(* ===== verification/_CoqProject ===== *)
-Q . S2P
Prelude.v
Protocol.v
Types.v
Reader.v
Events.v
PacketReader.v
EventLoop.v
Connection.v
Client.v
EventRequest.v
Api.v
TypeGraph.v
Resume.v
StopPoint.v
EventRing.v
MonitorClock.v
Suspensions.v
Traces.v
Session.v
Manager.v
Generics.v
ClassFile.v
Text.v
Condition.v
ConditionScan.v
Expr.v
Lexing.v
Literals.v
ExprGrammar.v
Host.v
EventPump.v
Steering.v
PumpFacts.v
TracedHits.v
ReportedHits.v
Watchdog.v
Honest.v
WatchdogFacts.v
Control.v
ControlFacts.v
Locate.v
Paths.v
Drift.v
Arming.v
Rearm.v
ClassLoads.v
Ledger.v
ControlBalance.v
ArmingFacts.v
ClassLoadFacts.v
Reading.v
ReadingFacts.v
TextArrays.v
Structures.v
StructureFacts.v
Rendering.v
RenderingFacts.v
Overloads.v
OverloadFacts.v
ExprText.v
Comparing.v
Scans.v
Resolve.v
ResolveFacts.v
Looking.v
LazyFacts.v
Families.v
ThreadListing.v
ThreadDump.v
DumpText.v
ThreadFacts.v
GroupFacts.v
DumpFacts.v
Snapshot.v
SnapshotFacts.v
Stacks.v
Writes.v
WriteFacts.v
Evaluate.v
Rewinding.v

+-------+

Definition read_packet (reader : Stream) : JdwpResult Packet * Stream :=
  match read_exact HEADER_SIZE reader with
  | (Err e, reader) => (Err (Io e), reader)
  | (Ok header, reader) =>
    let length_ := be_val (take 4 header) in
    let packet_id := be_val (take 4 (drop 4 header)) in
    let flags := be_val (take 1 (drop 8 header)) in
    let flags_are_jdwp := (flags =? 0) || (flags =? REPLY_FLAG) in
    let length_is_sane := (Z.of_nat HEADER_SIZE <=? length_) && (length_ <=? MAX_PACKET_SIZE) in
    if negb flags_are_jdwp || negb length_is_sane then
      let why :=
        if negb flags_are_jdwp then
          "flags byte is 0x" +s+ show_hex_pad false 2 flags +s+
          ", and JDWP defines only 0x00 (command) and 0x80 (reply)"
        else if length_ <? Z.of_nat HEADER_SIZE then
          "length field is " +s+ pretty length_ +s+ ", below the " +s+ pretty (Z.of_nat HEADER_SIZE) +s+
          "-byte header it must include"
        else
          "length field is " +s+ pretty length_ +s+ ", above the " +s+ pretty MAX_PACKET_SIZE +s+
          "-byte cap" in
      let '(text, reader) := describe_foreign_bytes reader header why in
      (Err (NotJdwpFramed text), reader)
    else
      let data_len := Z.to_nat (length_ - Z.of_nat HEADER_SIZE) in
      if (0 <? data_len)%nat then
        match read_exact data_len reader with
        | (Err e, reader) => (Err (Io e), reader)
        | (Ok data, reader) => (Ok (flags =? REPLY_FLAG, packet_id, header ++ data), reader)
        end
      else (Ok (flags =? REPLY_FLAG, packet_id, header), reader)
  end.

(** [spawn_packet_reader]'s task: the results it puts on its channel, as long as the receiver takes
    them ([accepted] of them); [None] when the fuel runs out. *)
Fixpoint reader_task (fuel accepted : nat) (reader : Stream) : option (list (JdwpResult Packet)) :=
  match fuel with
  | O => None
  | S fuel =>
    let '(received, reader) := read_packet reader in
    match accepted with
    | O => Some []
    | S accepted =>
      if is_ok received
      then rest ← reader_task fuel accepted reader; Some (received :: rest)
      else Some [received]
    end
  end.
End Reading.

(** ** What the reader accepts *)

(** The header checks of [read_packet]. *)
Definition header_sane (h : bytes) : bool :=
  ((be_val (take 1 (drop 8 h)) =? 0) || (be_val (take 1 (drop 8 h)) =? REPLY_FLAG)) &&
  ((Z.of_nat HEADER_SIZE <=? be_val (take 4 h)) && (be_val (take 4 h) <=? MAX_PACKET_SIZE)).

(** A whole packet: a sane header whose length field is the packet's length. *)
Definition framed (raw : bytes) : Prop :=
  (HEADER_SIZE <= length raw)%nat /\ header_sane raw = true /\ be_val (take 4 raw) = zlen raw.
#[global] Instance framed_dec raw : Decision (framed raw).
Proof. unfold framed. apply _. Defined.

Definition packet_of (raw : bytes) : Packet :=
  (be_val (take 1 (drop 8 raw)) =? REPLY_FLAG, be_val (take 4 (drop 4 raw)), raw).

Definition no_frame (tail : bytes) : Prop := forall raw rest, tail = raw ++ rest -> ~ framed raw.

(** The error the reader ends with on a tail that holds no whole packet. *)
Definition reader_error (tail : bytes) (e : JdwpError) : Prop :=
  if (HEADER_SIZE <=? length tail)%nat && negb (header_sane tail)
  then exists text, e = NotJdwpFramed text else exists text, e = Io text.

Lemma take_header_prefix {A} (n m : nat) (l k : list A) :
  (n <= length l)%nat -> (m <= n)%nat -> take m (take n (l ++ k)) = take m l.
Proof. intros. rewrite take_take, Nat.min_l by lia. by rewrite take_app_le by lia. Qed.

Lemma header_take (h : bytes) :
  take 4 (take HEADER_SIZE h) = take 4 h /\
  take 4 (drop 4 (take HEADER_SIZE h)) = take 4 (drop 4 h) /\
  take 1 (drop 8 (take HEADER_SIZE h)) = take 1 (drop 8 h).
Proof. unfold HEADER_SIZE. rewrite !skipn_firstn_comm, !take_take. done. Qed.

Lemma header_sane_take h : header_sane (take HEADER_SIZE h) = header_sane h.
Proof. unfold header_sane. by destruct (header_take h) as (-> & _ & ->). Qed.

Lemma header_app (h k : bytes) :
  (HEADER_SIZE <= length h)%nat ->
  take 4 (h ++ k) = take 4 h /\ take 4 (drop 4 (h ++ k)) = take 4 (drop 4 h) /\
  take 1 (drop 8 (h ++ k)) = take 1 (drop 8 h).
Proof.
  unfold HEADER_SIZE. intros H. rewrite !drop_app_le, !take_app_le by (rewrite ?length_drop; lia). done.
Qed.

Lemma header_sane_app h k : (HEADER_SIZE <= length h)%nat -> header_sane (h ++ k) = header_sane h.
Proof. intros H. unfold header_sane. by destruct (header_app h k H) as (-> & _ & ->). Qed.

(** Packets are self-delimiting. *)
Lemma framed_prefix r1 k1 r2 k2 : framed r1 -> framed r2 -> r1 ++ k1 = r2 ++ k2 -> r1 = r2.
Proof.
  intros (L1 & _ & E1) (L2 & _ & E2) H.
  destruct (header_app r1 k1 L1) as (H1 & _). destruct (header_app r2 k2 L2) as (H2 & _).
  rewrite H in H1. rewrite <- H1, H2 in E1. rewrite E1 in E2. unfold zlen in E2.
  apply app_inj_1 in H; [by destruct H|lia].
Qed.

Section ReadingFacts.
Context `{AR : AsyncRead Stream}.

+-------+

- **AIM OF THE TASK**
Restate word for word the lines in the material above from the one with "(* ===== verification/_CoqProject ===== *)" to the one with "Rewinding.v"; both of those lines count, and nothing else does.

- **RESPONSE AREA**
(* ===== verification/_CoqProject ===== *)
-Q . S2P
Prelude.v
Protocol.v
Types.v
Reader.v
Events.v
PacketReader.v
EventLoop.v
Connection.v
Client.v
EventRequest.v
Api.v
TypeGraph.v
Resume.v
StopPoint.v
EventRing.v
MonitorClock.v
Suspensions.v
Traces.v
Session.v
Manager.v
Generics.v
ClassFile.v
Text.v
Condition.v
ConditionScan.v
Expr.v
Lexing.v
Literals.v
ExprGrammar.v
Host.v
EventPump.v
Steering.v
PumpFacts.v
TracedHits.v
ReportedHits.v
Watchdog.v
Honest.v
WatchdogFacts.v
Control.v
ControlFacts.v
Locate.v
Paths.v
Drift.v
Arming.v
Rearm.v
ClassLoads.v
Ledger.v
ControlBalance.v
ArmingFacts.v
ClassLoadFacts.v
Reading.v
ReadingFacts.v
TextArrays.v
Structures.v
StructureFacts.v
Rendering.v
RenderingFacts.v
Overloads.v
OverloadFacts.v
ExprText.v
Comparing.v
Scans.v
Resolve.v
ResolveFacts.v
Looking.v
LazyFacts.v
Families.v
ThreadListing.v
ThreadDump.v
DumpText.v
ThreadFacts.v
GroupFacts.v
DumpFacts.v
Snapshot.v
SnapshotFacts.v
Stacks.v
Writes.v
WriteFacts.v
Evaluate.v
Rewinding.v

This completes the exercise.